‘HARMONICA WIZARD’ DEFORD BAILEY
‘HARMONICA WIZARD’ DEFORD BAILEY
A KEN BECK FEATURE
He called his harmonica his “best friend,” but the harmonica may never have had a better friend than Smith County native DeFord Bailey, country music’s first African-American star.
“This harp has carried me places money wouldn’t start to . . . and brought me back. It’s worth a million dollars just to have and play around on … It’s company to me,” said Bailey, nicknamed the “Harmonica Wizard,” who was enshrined in the Country Music Hall of Fame in 2005, 23 years after his death.

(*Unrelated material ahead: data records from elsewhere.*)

(* ===== verification/SprotoPack.v ===== *)
(** * The zero-packing of sproto ([lualib-src/sproto/sproto.c], the end, and [lsproto.c])

    [sproto_pack] drops the zero bytes of each group of eight and marks them in a header byte; runs of groups with
    (nearly) no zeros are copied behind the header [0xff] and their number.  The source is the exact array given: reading past it
    fails.  The output buffer is an array of [bufsz] bytes with an offset into it. *)

From S2P Require Import Prelude CString LuaError.

(** ** Packing *)

(** One byte of a group: the header, the number of bytes that are not zero, where the next goes and how much room there is. *)
Definition seg_body (src : list Z) (i : Z) (st : Z * Z * Z * Z * list Z) : option (Z * Z * Z * Z * list Z) :=
  let '(header, notzero, p, sz, buf) := st in
  let! b := aget src i in
  if b =? 0 then Some st else
  let header := Z.lor header (Z.shiftl 1 i) in
  if 0 <? sz then let! buf := aset buf p b in Some (header, notzero + 1, p + 1, sz - 1, buf)
  else Some (header, notzero + 1, p, sz, buf).

(** [src] is the group, the output goes to offset [o] of [buf], where [sz] bytes are left; the number of bytes the group takes. *)
Definition pack_seg (src buf : list Z) (o sz n : Z) : option (Z * list Z) :=
  let! (header, notzero, _, _, buf) := for_loop 8 0 (seg_body src) (0, 0, o + 1, sz - 1, buf) in
  let notzero := if ((notzero =? 7) || (notzero =? 6)) && (0 <? n) then 8 else notzero in
  if notzero =? 8 then Some (if 0 <? n then 8 else 10, buf) else
  let! buf := if 0 <=? sz - 1 then aset buf o header else Some buf in
  Some (notzero + 1, buf).

(** A pointer to a group: into the source, or the padded copy of the last group. *)
Inductive source := InSrc (off : Z) | InTmp (tmp : list Z).

Definition read_source (srcv : list Z) (p : source) (n : Z) : option (list Z) :=
  match p with InSrc off => memcpy srcv off n | InTmp tmp => memcpy tmp 0 n end.

Definition write_ff (srcv : list Z) (src : source) (buf : list Z) (des n : Z) : option (list Z) :=
  let align8_n := Z.land (n + 7) (Z.lnot 7) in
  let! buf := aset buf des 0xff in
  let! buf := aset buf (des + 1) (u8 (align8_n / 8 - 1)) in
  let! data := read_source srcv src n in
  let! buf := memcpy_at buf (des + 2) data in
  for_loop (Z.to_nat (align8_n - n)) 0 (fun i buf => aset buf (des + n + 2 + i) 0) buf.

(** [ff_srcstart], [ff_desstart] and [ff_n] describe the run of copied groups that is not finished. *)
Record packing := MkPacking {
  k_bufsz : Z;
  k_buf : list Z;
  k_des : Z;
  k_srcstart : option source;
  k_desstart : Z;
  k_n : Z;
  k_size : Z;
}.

(** The run is written when all before it had room. *)
Definition flush (srcv : list Z) (n : Z) (st : packing) (buf : list Z) (bufsz : Z) : option (list Z) :=
  if 0 <=? bufsz then let! start := k_srcstart st in write_ff srcv start buf (k_desstart st) n else Some buf.

(** What follows a group [src] that took [n] bytes. *)
Definition pack_next (srcv : list Z) (src : source) (st : packing) (n : Z) (buf : list Z) : option packing :=
  let bufsz := k_bufsz st - n in
  let next start desstart ffn buf := MkPacking bufsz buf (k_des st + n) start desstart ffn (k_size st + n) in
  if n =? 10 then Some (next (Some src) (k_des st) 1 buf)
  else if (n =? 8) && (0 <? k_n st) then
    let ff_n := k_n st + 1 in
    if ff_n =? 256 then
      let! buf := flush srcv (256 * 8) st buf bufsz in Some (next (k_srcstart st) (k_desstart st) 0 buf)
    else Some (next (k_srcstart st) (k_desstart st) ff_n buf)
  else if 0 <? k_n st then
    let! buf := flush srcv (k_n st * 8) st buf bufsz in Some (next (k_srcstart st) (k_desstart st) 0 buf)
  else Some (next (k_srcstart st) (k_desstart st) (k_n st) buf).

(** The group at offset [i]. *)
Definition pack_step (srcv : list Z) (i : Z) (st : packing) : option packing :=
  let srcsz := Z.of_nat (length srcv) in
  let padding := i + 8 - srcsz in
  let! src :=
    if 0 <? padding then let! b := memcpy srcv i (8 - padding) in Some (InTmp (b ++ replicate (Z.to_nat padding) 0))
    else Some (InSrc i) in
  let! seg := read_source srcv src 8 in
  let! (n, buf) := pack_seg seg (k_buf st) (k_des st) (k_bufsz st) (k_n st) in
  pack_next srcv src st n buf.

(** [for (i=0; i<srcsz; i+=8)], [n] passes. *)
Fixpoint pack_loop (srcv : list Z) (n : nat) (i : Z) (st : packing) : option packing :=
  match n with
  | O => Some st
  | S n => let! st := pack_step srcv i st in pack_loop srcv n (i + 8) st
  end.

(** The number of groups of eight. *)
Definition groups (srcsz : Z) : nat := Z.to_nat ((srcsz + 7) / 8).

Definition sproto_pack (srcv buf : list Z) : option (Z * list Z) :=
  let srcsz := Z.of_nat (length srcv) in
  let! st := pack_loop srcv (groups srcsz) 0 (MkPacking (Z.of_nat (length buf)) buf 0 None 0 0 0) in
  let! buf :=
    if 0 <=? k_bufsz st then
      if k_n st =? 1 then flush srcv 8 st (k_buf st) (k_bufsz st)
      else if 1 <? k_n st then
        match k_srcstart st with
        | Some (InSrc off) => flush srcv (srcsz - off) st (k_buf st) (k_bufsz st)
        | _ => None
        end
      else Some (k_buf st)
    else Some (k_buf st) in
  Some (k_size st, buf).

(** ** Unpacking *)

(** [u_src] is what lies behind the source pointer, [u_srcsz] the count of the code, which may fall below zero. *)
Record unpacking := MkUnpacking {
  u_src : list Z;
  u_srcsz : Z;
  u_buf : list Z;
  u_des : Z;
  u_bufsz : Z;
  u_size : Z;
}.

(** A byte of the output. *)
Definition emit (b : Z) (st : unpacking) : option unpacking :=
  if 0 <? u_bufsz st then
    let! buf := aset (u_buf st) (u_des st) b in
    Some (MkUnpacking (u_src st) (u_srcsz st) buf (u_des st + 1) (u_bufsz st - 1) (u_size st + 1))
  else Some (MkUnpacking (u_src st) (u_srcsz st) (u_buf st) (u_des st) (u_bufsz st) (u_size st + 1)).

(** The bits [i], ..., 7 of a header ([n = 8 - i]); [Some None] is a return of -1. *)
Fixpoint unpack_bits (n : nat) (i header : Z) (st : unpacking) : option (option unpacking) :=
  match n with
  | O => Some (Some st)
  | S n =>
      if Z.land (Z.shiftr header i) 1 =? 0 then
        let! st := emit 0 st in unpack_bits n (i + 1) header st
      else if u_srcsz st <? 0 then Some None else
        match u_src st with
        | [] => None
        | b :: src =>
            let! st := emit b st in
            unpack_bits n (i + 1) header (MkUnpacking src (u_srcsz st - 1) (u_buf st) (u_des st) (u_bufsz st) (u_size st))
        end
  end.

(** The run behind the header [0xff]. *)
Definition unpack_run (st : unpacking) : option (option unpacking) :=
  if u_srcsz st <? 0 then Some None else
  match u_src st with
  | [] => None
  | b :: src =>
      let n := (b + 1) * 8 in
      if u_srcsz st <? n + 1 then Some None else
      let! data := memcpy src 0 n in
      let! buf := if n <=? u_bufsz st then memcpy_at (u_buf st) (u_des st) data else Some (u_buf st) in
      Some (Some (MkUnpacking (drop (Z.to_nat n) src) (u_srcsz st - (n + 1)) buf (u_des st + n) (u_bufsz st - n) (u_size st + n)))
  end.

Fixpoint unpack_loop (fuel : nat) (st : unpacking) : option (option unpacking) :=
  if u_srcsz st <=? 0 then Some (Some st) else
  match fuel, u_src st with
  | S fuel, header :: src =>
      let st := MkUnpacking src (u_srcsz st - 1) (u_buf st) (u_des st) (u_bufsz st) (u_size st) in
      let! r := if header =? 0xff then unpack_run st else unpack_bits 8 0 header st in
      match r with None => Some None | Some st => unpack_loop fuel st end
  | _, _ => None
  end.

(** A pass takes a byte at least. *)
Definition sproto_unpack (srcv buf : list Z) : option (Z * list Z) :=
  let! r := unpack_loop (length srcv) (MkUnpacking srcv (Z.of_nat (length srcv)) buf 0 (Z.of_nat (length buf)) 0) in
  match r with
  | None => Some (-1, buf)
  | Some st => Some (u_size st, u_buf st)
  end.

(** ** The functions called from Lua *)

Definition ENCODE_BUFFERSIZE : Z := 2050.
Definition ENCODE_MAXSIZE : Z := 0x1000000.

(** [do osz *= 2 while (osz < nsz)]; [nsz] is an [int], so 31 passes are enough or [osz] overflows. *)
Fixpoint expand_loop (fuel : nat) (osz nsz : Z) : res Z :=
  let* osz := int (osz * 2) in
  if osz <? nsz then match fuel with O => Stuck | S fuel => expand_loop fuel osz nsz end else Ok osz.

(** The size of the new buffer. *)
Definition expand_buffer (osz nsz : Z) : res Z :=
  let* osz := expand_loop 31 osz nsz in
  if ENCODE_MAXSIZE <? osz then Raise (Text "object is too large") else Ok osz.

(** The worst-case size for a source of [sz] bytes. *)
Definition pack_maxsz (sz : Z) : Z := (sz + 2047) / 2048 * 2 + sz + 2.

(** [output] is the buffer of the closure; the string and the buffer after the call. *)
Definition lpack (output buffer : list Z) : res (list Z * list Z) :=
  let sz := Z.of_nat (length buffer) in
  let maxsz := pack_maxsz sz in
  let osz := Z.of_nat (length output) in
  let* output := if osz <? maxsz then let* n := expand_buffer osz (i32 maxsz) in Ok (malloc n) else Ok output in
  let region := take (Z.to_nat maxsz) output in
  let* (bytes, region') := lift (sproto_pack buffer region) in
  if maxsz <? bytes then Raise (Text "packing error") else
  let output := region' ++ drop (Z.to_nat maxsz) output in
  Ok (take (Z.to_nat bytes) output, output).

Definition lunpack (output buffer : list Z) : res (list Z * list Z) :=
  let osz := Z.of_nat (length output) in
  let* (r, output) := lift (sproto_unpack buffer output) in
  if r <? 0 then Raise (Text "Invalid unpack stream") else
  if osz <? r then
    let* n := expand_buffer osz r in
    let output := malloc n in
    let* (r2, region) := lift (sproto_unpack buffer (take (Z.to_nat r) output)) in
    if r2 <? 0 then Raise (Text "Invalid unpack stream") else Ok (take (Z.to_nat r2) region, region ++ drop (Z.to_nat r) output)
  else Ok (take (Z.to_nat r) output, output).

Example pack_ex : sproto_pack [8;0;0;0;3;0;2;0; 0x19;0;0;0;0xaa;1;0;0] (malloc 20) = Some (8, [0x51; 8; 3; 2; 0x31; 0x19; 0xaa; 1] ++ malloc 12).
Proof. vm_compute. reflexivity. Qed.

Example unpack_ex : sproto_unpack [0x51; 8; 3; 2; 0x31; 0x19; 0xaa; 1] (malloc 16) = Some (16, [8;0;0;0;3;0;2;0; 0x19;0;0;0;0xaa;1;0;0]).
Proof. vm_compute. reflexivity. Qed.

The harmonica virtuoso, who also referred to his favorite instrument as a harp, grew up on what he described as “black hillbilly music” in the Bellwood community on the Smith and Wilson County line. He thrilled listeners of the “Grand Ole Opry” radio show during its first 15 years with such dandy tunes as “Fox Chase” and “Pan-American Blues.”

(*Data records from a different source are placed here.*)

(** ** A pass

    The group at [8 * j] has been tried in the free part of the buffer, which is now [tail']. *)
Section Next.
Variables (st : packing) (j : nat) (out : list Z) (run rest : list (list Z)) (g tail' : list Z).
Notation total := (Z.of_nat (length (out ++ g ++ tail'))).
Hypothesis Hj : (8 * j < length src)%nat.
Hypothesis H8 : Forall (fun seg => length seg = 8%nat) run.
Hypothesis Hrest : Forall (fun seg => length seg = 8%nat) rest.
Hypothesis Hg : Z.of_nat (length g) = run_room run.
Hypothesis Ht : k_bufsz st = Z.of_nat (length tail').
Hypothesis Hs : k_size st = k_des st.
Hypothesis Hd : k_des st = Z.of_nat (length out) + run_room run.
Hypothesis Hst : run <> [] -> k_desstart st = Z.of_nat (length out).
Hypothesis Hrun : run_ok st j run.
Hypothesis Hroom : Z.of_nat (length (packed run (group j :: rest))) <= run_room run + k_bufsz st.

(** The result of a pass. *)
Definition passed (r : option packing) : Prop := exists st' out' run', r = Some st' /\ pack_inv st' (S j) out' run' total /\
  Forall (fun seg => length seg = 8%nat) run' /\ out' ++ packed run' rest = out ++ packed run (group j :: rest).

#[local] Lemma next8 : Forall (fun seg => length seg = 8%nat) (run ++ [group j]).
Proof. apply Forall_app. split; [done|]. constructor; [apply group_length | done]. Qed.

(** A first group to copy. *)
Lemma next_start p : run = [] -> copied 0 (group j) = true -> ((8 * S j <= length src)%nat -> p = InSrc (8 * Z.of_nat j)) ->
  passed (pack_next src p st 10 (out ++ g ++ tail')).
Proof.
  pose proof next8 as H8'. intros E Hc Hp. unfold passed. rewrite E in *. destruct g; [|done]. cbn [packed length app Nat.add Nat.eqb run_room] in *. rewrite Hc in Hroom.
  pose proof (packed_room [group j] rest ltac:(done) ltac:(constructor; [apply group_length | done])) as Hpr. cbn [length] in Hpr.
  assert (8 * S j <= length src)%nat as Hf by (apply group_full; eapply copied_full; [apply group_length | apply Hc | done]).
  rewrite (Hp Hf). cbn [packed length app Nat.add Nat.eqb]. rewrite Hc.
  eexists _, out, [group j]. split; [done|]. split; [|done].
  apply (pack_inv_intro _ _ _ _ _ _ _ _ _ _ (take 10 tail') (drop 10 tail')); try done; cbn [run_room length app];
    rewrite ?length_app, ?length_take, ?length_drop; try lia; [by rewrite take_drop|].
  apply (run_ok_next st _ _ []); try done; cbn [length]; lia.
Qed.

(** A group that follows others to copy; the 256th ends the run. *)
Lemma next_follow p : run <> [] -> copied (length run) (group j) = true -> ((length run = 255)%nat -> (8 * S j <= length src)%nat) ->
  passed (pack_next src p st 8 (out ++ g ++ tail')).
Proof.
  intros Hne Hc H256. pose proof next8 as H8'. pose proof (run_room_ne _ Hne) as Hrr. specialize (Hst Hne). pose proof (run_ok_n _ _ _ Hrun) as Hn.
  assert (0 < length run)%nat by (destruct run; [done | cbn [length]; lia]).
  assert (length (run ++ [group j]) = length run + 1)%nat as Hl1 by (by rewrite length_app). assert (run ++ [group j] <> []) as Hne1 by (by destruct run).
  destruct (run_ok_split _ _ _ Hne Hrun) as (off & Hso & H0 & Hoff & Hcc & Hcl & Hlen & H8s).
  unfold passed, pack_next. rewrite Hn. replace (0 <? Z.of_nat (length run)) with true by lia. cbn [packed Z.eqb Pos.eqb andb] in *. rewrite Hc in *.
  assert (8 <= length tail')%nat as Ht8.
  { destruct (_ =? 256)%nat; [rewrite length_app in Hroom; pose proof (ff_run_length _ H8')
    | pose proof (packed_room (run ++ [group j]) rest Hne1 ltac:(by apply Forall_app))]; lia. }
  assert (out ++ g ++ tail' = out ++ (g ++ take 8 tail') ++ drop 8 tail') as Esplit by (by rewrite <- app_assoc, take_drop).
  assert (length (g ++ take 8 tail') = length g + 8)%nat as Hg8 by (rewrite length_app, length_take; lia).
  pose proof (length_drop tail' 8) as Ht8'. assert (length (out ++ g ++ tail') = length out + length g + length tail')%nat by (rewrite !length_app; lia).
  destruct (Nat.eqb_spec (length run + 1) 256) as [E256|E256].
  - replace (_ + 1 =? 256) with true by lia. specialize (H256 ltac:(lia)). replace (256 * 8) with (8 * Z.of_nat (length (run ++ [group j]))) by lia.
    pose proof (ff_run_length _ H8') as Hfl.
    rewrite (flush_full st (run ++ [group j]) _ out (g ++ take 8 tail') (drop 8 tail') (S j) off); try done; try lia.
    2: { rewrite (run_concat_next j run off) by done. replace (8 * S j - length src)%nat with 0%nat by lia. apply app_nil_r. }
    eexists _, (out ++ ff_run (run ++ [group j])), []. split; [done|]. split; [|split; [done | by rewrite <- app_assoc]].
    apply (pack_inv_intro _ _ _ _ _ _ _ _ _ _ [] (drop 8 tail')); try done; try lia; rewrite ?length_app, <- ?app_assoc; cbn [run_room]; try done; lia.
  - replace (_ + 1 =? 256) with false by lia. eexists _, out, (run ++ [group j]). split; [done|]. split; [|done].
    apply (pack_inv_intro _ _ _ _ _ _ _ _ _ _ (g ++ take 8 tail') (drop 8 tail')); try done; rewrite ?(run_room_ne (run ++ [group j])) by done; try lia.
    apply (run_ok_next st); try done; try lia. intros _. cbn [k_srcstart k_n]. by rewrite Hn.
Qed.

One night near the conclusion of a broadcast, “Opry” manager Judge George D. Hay told the audience, “I’m letting you know, DeFord Bailey is the best harp player that was ever knowed out of 400 years, and still is.”
Bailey later recalled, “After he said that, I thought the same thing myself. People didn’t tell me that with their mouths, but by coming to see me play. I wondered why they all come to see me and not somebody else. That let me know I must be the best. But I never did take it for granted. God gave that talent for His people. That meant everything.”
“DeFord Bailey was one of the ‘Opry’s’ most popular early performers. Almost from the moment he began appearing regularly on WSM’s ‘Barn Dance’ show in 1926, listeners loved him. By 1927, he and banjo-playing vaudevillian Uncle Dave Macon were the show’s most popular entertainers,” said Nashville music writer-historian Robert K. Oermann.
“In the fall of that year, Bailey’s playing of ‘Pan-American Blues’ inspired the naming of the show as ‘Grand Ole Opry.’
In 1928, DeFord Bailey performed on the show twice as often any other artist. He was also a huge draw when he went on tour in the 1930s. Future fellow Country Music Hall of Fame members Macon, The Delmore Brothers, Roy Acuff and Bill Monroe all counted on Bailey to sell tickets and attract audiences, and so they wanted to travel with him.”